This month's glamblogclub theme is "radical" - and I'm not going to dwell too much on defining this term, other than to say that, depending on the context, it can be positive or negative, but is almost always focused on an extreme form of change and disruption - whether it be technological change, a shift in paradigm, or overhaul of power structures.
So, what does it mean to be "radical" in the context of libraries? For me, as a person of colour floating in a sea of whiteness - colleagues, collections and clients - I have many strong opinions on the topic of libraries and cultural diversity.
When I look to forums such as Twitter, and conference events, particularly in the USA and Canada, I see a strong contingent of radical librarians of colour, sharing their experiences, challenging whiteness in their collections, services and teams, and generally banding together to support one another.

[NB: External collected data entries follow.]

(** ** Preflight and bootstrap *)

(** A transport call: it returns, it leaves the files alone, and it spawns
    one process unless the host begins with ['-']. *)
Lemma sshExec_effect opts w :
  exists r w1,
    Transport.sshExec opts w = (Return r, w1)
    /\ nodes_file w1 = nodes_file w
    /\ known_hosts_file w1 = known_hosts_file w
    /\ progress w1 = progress w
    /\ children w1 = children w
    /\ if startsWith (js "-") (Transport.host opts)
       then w1 = w
            /\ r = {| Transport.stdout := [];
                      Transport.stderr := js "Host cannot start with '-' (security)";
                      Transport.exitCode := Some 1%Z; Transport.signal := None;
                      Transport.timedOut := false |}
       else exists call,
           spawned w1 = spawned w ++ [call]
           /\ spawn_file call = js "/usr/bin/ssh"
           /\ sent_command call = Transport.command opts
           /\ Transport.stdout r = child_stdout (next_child w 0)
           /\ Executor.exited_zero (Transport.exitCode r) = child_ok (next_child w 0).
Proof.
  unfold Transport.sshExec.
  destruct (startsWith (js "-") (Transport.host opts)) eqn:Hhost.
  - eexists. exists w. split; [reflexivity|]. repeat split.
  - unfold bind, spawn_and_wait, next_child. rewrite Nat.add_0_r.
    destruct (children w (List.length (spawned w)))
      as [out err code sig el|out err|out err m el];
      (eexists; eexists; split; [reflexivity|]; repeat split;
       eexists; repeat split);
      cbn [Transport.exitCode Executor.exited_zero child_ok];
      try reflexivity.
    all: try (destruct code as [[|p|p]|]; reflexivity).
Qed.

And I wonder - why doesn't this happen in Australia? I see a growing trend in pursuing critical librarianship as a form of radical action amongst librarians, but amongst those who are particularly active, there is most notably a lack of cultural diversity. Of course, there are a couple of exceptions, but they are exactly that - exceptions.
Of course, this is Australia - a country where the White Australia policy is still in living memory for most of the older generations of this nation. As a child, I grew up in a culture where to be a real "Aussie" was to be white, and the best that the rest of us could do is try to fit in, and live in "harmony". To challenge that would just be to draw attention to one's own difference, and fuel the opinion that perhaps, if I don't like it, I should go back to "my own country".
Part of me wants to think that times have changed since then, but then I just have to look to any Australian person of colour who has voiced a radical opinion in the media, and then watch the torrent of abuse unfold.
So, there's often, at best, an uncomfortable reluctance to speak out on matters of cultural diversity, even when surrounded by well-meaning white folks. At worst? Well, ask me some time when we've both had a couple of drinks.
In a professional context, there's still so much risk involved in challenging the status quo from a cultural perspective. It's an uncomfortable conversation for everybody to have, particularly if you're in the vast minority. If you don't see that changing any time soon, there's nothing to be gained, and plenty to lose. I feel uncomfortable even writing this blog, as I fear reprisals of one form or another.
Of course, that discomfort isn't necessarily a bad thing - it's important to acknowledge. I don't feel comfortable talking about the lack of cultural diversity in libraries, when I'm surrounded by white folks - even when they're being supportive allies. It just makes me feel even more isolated and different. Alone, I'm just not ready to be radical.
So, instead, here's my modestly-radical proposal - and a call-out to all other Australian librarians of colour out there who have been silent for too long. Find each other. Make the time to meet in a safe environment and have these important conversations, critiquing and interrogating the systemic whiteness in your libraries. Mobilise, collaborate and be active. Find your collective voice. Write to professional publications - or create your own. Put together conference panels. Whatever it takes to build our own professional community to ensure that, in these conversations, there is nothing about us without us.